BLOG: How Kenyan mall owners got it wrong and the struggle to get tenants
In the recent past, we have read reports of malls struggling with occupancy while others have struggled with tenant retention. We have also seen that, in attempts to on-board tenants, some shopping malls have put out huge incentives to attract tenants.
One of the malls in Nairobi advertised a six-month rent-free offer for tenants who were willing to sign up within a stipulated period. Some malls have not even achieved 60 per cent occupancy two years post completion.
There is no set of rules or script through which to deliver a successful shopping mall, but the following factors are important when coming up with one.
1 Location: Think of a location that will be an ultimate destination that achieves convenience-shopping characteristics, which basically means tenants are trading throughout the week and not just on weekends. For instance, Kigali Heights, which won the Africa Investment Property awards for best mixed-use development in late 2017, is located at Kimihurura neighbourhood, next to Kigali Convention, and less than five kilometres from the CBD in Rwanda.
Location includes factors that could easily be dismissed at the development or construction stage, such as the mall being located on the right side of the road, which increases convenience. In cities like Nairobi where traffic is a major factor, location is even more critical.
2 Leasing strategy: Developing malls is complex and should be preceded by identifying the occupiers of the building. Tenants will have different needs and it is therefore best pre-designed as opposed to being customised post-construction. For this reason, the developer should hire competent leasing or letting firms to identify the key brands that are willing and able to move into the building.
Some experts recommend a 60 per cent pre-leasing before committing to a project as this helps in not only de-risking the project, but also lowers the cost of redoing spaces to fit certain tenant specifications. The anchor, sub-anchor, and large line tenants should participate in the design and construction stage to ensure their needs are incorporated.

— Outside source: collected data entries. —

Lemma word_at_snoc l v i :
  word_at (l ++ [v]) i = if decide (i = Z.of_nat (length l)) then v else word_at l i.
Proof.
  unfold word_at. case_decide as Hi.
  - subst. destruct (Z.leb_spec 0 (Z.of_nat (length l))); [|lia].
    by rewrite Nat2Z.id, list_lookup_middle.
  - destruct (0 <=? i) eqn:?; [|done]. bprop.
    destruct (decide (i < Z.of_nat (length l))).
    + rewrite lookup_app_l by lia. done.
    + rewrite (lookup_ge_None_2 l), lookup_ge_None_2; [done|..]; rewrite ?length_app; simpl; lia.
Qed.

Lemma word_at_insert l i v (Hi : (i < length l)%nat) j :
  word_at (<[i := v]> l) j = if decide (j = Z.of_nat i) then v else word_at l j.
Proof.
  unfold word_at. case_decide as Hj.
  - subst. destruct (Z.leb_spec 0 (Z.of_nat i)); [|lia].
    by rewrite Nat2Z.id, list_lookup_insert_eq.
  - destruct (0 <=? j) eqn:?; [|done]. bprop.
    rewrite list_lookup_insert_ne by lia. done.
Qed.

Lemma mmap_gets {S X A} (l : list X) (f : X -> S -> A) s :
  mmap l (fun x => gets (f x)) s = (Ok ((fun x => f x s) <$> l), s).
Proof.
  induction l as [|x l IH]; [done|]. simpl. eapply mbind_ok_intro; [done|].
  by eapply mbind_ok_intro; [apply IH|].
Qed.

Lemma fmap_word_at l : word_at l <$> seqZ 0 (Z.of_nat (length l)) = l.
Proof.
  apply list_eq. intros i. rewrite list_lookup_fmap.
  destruct (l !! i) as [v|] eqn:Hi.
  - pose proof (lookup_lt_Some _ _ _ Hi). rewrite lookup_seqZ_lt by lia. cbn [fmap option_fmap option_map].
    by rewrite Z.add_0_l, (word_at_lookup l i v).
  - apply lookup_ge_None in Hi. rewrite lookup_seqZ_ge by lia. done.
Qed.

(** ** The array implements a list *)

Lemma vec_len_ok s l : vec_rep s l -> vec_len s = (Ok (Z.of_nat (length l)), s).
Proof.
  intros (Hl & Hm & _). unfold vec_len, mbind, gets, lift. by rewrite Hl, to_u32_ok.
Qed.

Lemma vec_push_ok s l v :
  vec_rep s l -> Z.of_nat (length l) < u32_max ->
  exists s', vec_push v s = (Ok tt, s') /\ vec_rep s' (l ++ [v]).
Proof.
  intros Hrep Hlt. eexists. split.
  { unfold vec_push. eapply mbind_ok_intro; [by apply vec_len_ok|].
    by eapply mbind_ok_intro. }
  destruct Hrep as (Hl & Hm & Hd). rewrite wrapping_add_small by lia.
  repeat split; simpl; rewrite ?length_app; simpl; try lia.
  intros i. rewrite word_at_snoc. mcase; [by rewrite decide_True|].
  rewrite decide_False by done. apply Hd.
Qed.

Lemma vec_pop_ok s l v :
  vec_rep s (l ++ [v]) -> exists s', vec_pop s = (Ok (Some v), s') /\ vec_rep s' l.
Proof.
  intros Hrep. pose proof (vec_len_ok _ _ Hrep) as Hlen.
  destruct Hrep as (Hl & Hm & Hd). rewrite length_app in *; simpl in *.
  assert (Hlast : Z.of_nat (length l + 1) - 1 = Z.of_nat (length l)) by lia.
  eexists. split.
  { unfold vec_pop. eapply mbind_ok_intro; [exact Hlen|].
    destruct (Z.eqb_spec (Z.of_nat (length l + 1)) 0); [lia|]. cbv zeta. rewrite Hlast.
    eapply mbind_ok_intro; [done|]. rewrite Hd, word_at_snoc, decide_True by done.
    do 2 (eapply mbind_ok_intro; [done|]). done. }
  repeat split; simpl; try lia.
  intros i. mcase; [by rewrite word_at_out|].
  rewrite Hd, word_at_snoc, decide_False by done. done.
Qed.

Lemma vec_read_all_ok s l : vec_rep s l -> vec_read_all s = (Ok l, s).
Proof.
  intros Hrep. unfold vec_read_all. eapply mbind_ok_intro; [by apply vec_len_ok|].
  unfold vec_read. rewrite (mmap_gets _ (fun i s => (sv_data s).[i])).
  destruct Hrep as (_ & _ & Hd). rewrite <- (fmap_word_at l) at 2.
  do 2 f_equal. apply list_fmap_ext. auto.
Qed.

Lemma vec_get_ok s l i :
  vec_rep s l -> 0 <= i -> vec_get i s = (Ok (l !! Z.to_nat i), s).
Proof.
  intros Hrep Hi. unfold vec_get. eapply mbind_ok_intro; [by apply vec_len_ok|].
  destruct (Z.leb_spec (Z.of_nat (length l)) i).
  - rewrite lookup_ge_None_2 by lia. done.
  - destruct (lookup_lt_is_Some_2 l (Z.to_nat i)) as [v Hv]; [lia|].
    unfold mbind, vec_read, gets. destruct Hrep as (_ & _ & Hd).
    rewrite Hd, Hv. rewrite <- (Z2Nat.id i) at 1 by done. by rewrite (word_at_lookup _ _ _ Hv).
Qed.

Lemma vec_set_ok s l i v :
  vec_rep s l -> 0 <= i < Z.of_nat (length l) ->
  exists s', vec_set i v s = (Ok tt, s') /\ vec_rep s' (<[Z.to_nat i := v]> l).
Proof.
  intros Hrep Hi. eexists. split.
  { unfold vec_set. eapply mbind_ok_intro; [by apply vec_len_ok|].
    destruct (Z.leb_spec (Z.of_nat (length l)) i); [lia|]. done. }
  destruct Hrep as (Hl & Hm & Hd). repeat split; simpl; rewrite ?length_insert; try lia.
  intros j. rewrite word_at_insert by lia. rewrite Z2Nat.id by lia.
  mcase; [by rewrite decide_True|by rewrite decide_False].
Qed.

Lemma vec_clear_ok s l : vec_rep s l -> exists s', vec_clear s = (Ok tt, s') /\ vec_rep s' [].
Proof.
  intros Hrep.
  assert (Hloop : forall ks s0,
    exists s1, mfor ks (fun i => vec_write i 0) s0 = (Ok tt, s1) /\
      forall i, (sv_data s1).[i] = if decide (i ∈ ks) then 0 else (sv_data s0).[i]).
  { induction ks as [|k ks IH]; intros s0.
    - exists s0. split; [done|]. intros i. by rewrite decide_False by apply not_elem_of_nil.
    - destruct (IH (s0 <| sv_data := (sv_data s0).[k <- 0] |>)) as (s1 & Hs1 & Hd1).
      exists s1. split; [by eapply mbind_ok_intro|].
      intros i. rewrite Hd1. simpl. destruct (decide (i = k)) as [->|Hne].
      + rewrite (decide_True (P := k ∈ k :: ks)) by left. mcase. by case_decide.
      + mcase. apply decide_ext. rewrite elem_of_cons. tauto. }
  destruct (Hloop (seqZ 0 (Z.of_nat (length l))) s) as (s1 & Hs1 & Hd1).
  eexists. split.
  { unfold vec_clear. eapply mbind_ok_intro; [by apply vec_len_ok|].
    by eapply mbind_ok_intro. }
  destruct Hrep as (Hl & Hm & Hd). repeat split; simpl; [unfold u32_max; lia|].
  intros i. rewrite Hd1, Hd. unfold word_at.
  destruct (0 <=? i) eqn:?; case_decide as Hi; rewrite elem_of_seqZ in Hi; try done. bprop.
  rewrite lookup_ge_None_2 by lia. done.
Qed.

(** ** The enumerable set implements a duplicate-free list *)

Lemma lookup_swap_remove i l j :
  (i < length l)%nat ->
  swap_remove i l !! j =
    if decide (j < length l - 1)%nat then
      if decide (j = i) then l !! (length l - 1)%nat else l !! j
    else None.
Proof.
  intros Hi. unfold swap_remove. case_decide as Hj.
  - rewrite lookup_take_lt by done. case_decide as Hji.
    + subst. rewrite list_lookup_insert_eq by done.
      destruct l as [|x l] using rev_ind; [simpl in *; lia|].
      rewrite List.last_last, length_app. simpl. rewrite Nat.add_sub.
      by rewrite list_lookup_middle.
    + by rewrite list_lookup_insert_ne by done.
  - apply lookup_take_ge. lia.
Qed.

Lemma length_swap_remove i l : (i < length l)%nat -> length (swap_remove i l) = (length l - 1)%nat.
Proof. intros Hi. unfold swap_remove. rewrite length_take, length_insert. lia. Qed.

Further, pre-leasing takes away capital-raising difficulties as the business model is proven to a certain degree and the investor can take a view on the tenants and the committed rental rates.
3 Tenant mix: This factor is key to the development of a successful mall. A tenant mix policy must be maintained for each mall and the same should be regularly updated to reflect the changing shopping trends. To maintain a good tenant mix plan, there should be continuous monitoring and evaluation of tenant turnover. The exiting tenant should inform the developer on replacement.
In mixing eateries, for example, ensure there is a mix of fast food, black tie, local foods and many others to ensure a captive market, including the office blocks within the building, is well served and the different economic groups within the mall are taken care of.
Most mall developers focus on the anchor tenant only and miss the positioning of the smaller brands. This makes it difficult for the smaller brands to trade properly, which eventually leads to their high turnover.
Within East Africa, anchor tenants tend to pay discounted rates as they are expected to drive in traffic into the mall, whereas smaller brands and line shops pay a premium as they benefit from the anchor tenant’s traffic.
Wrongly mixed, the line shops suffer and exit the malls. Positioning should not disadvantage the line shops. Additionally, a mall should push itself, as much as possible, to serve as a one-stop centre for its customers.
For example, a family should be able to take a toddler for clinic, and while at it, do some banking before the family enjoys lunch together, picks its shopping for the week, and maybe pays for its travel ticket.
4 Capital structure: This is critical because it informs the developer or investor of the expected returns, as well as what the fundraising priorities are, hence enabling them define the capital raising strategy.
A good capital structure will ensure the senior debt is covered on day one of opening the development. Malls struggle when the capital structure does not accommodate the development cash flow. The developer is therefore forced to charge unreasonable and unsustainable rental rates in order to meet the mall’s obligations.
This has led to a crisis in most malls where tenants exit the development or seek to renegotiate the leasing terms, particularly the rent, downwards. The result is that the developer will struggle to meet obligations.
While modelling a retail development, one should factor in a sensitivity analysis on, for example, a drop in rental rates or a drop in occupancy, just to have an idea of what the downside will look like.
Mr Kamau is the CEO, Fusion Capital Limited.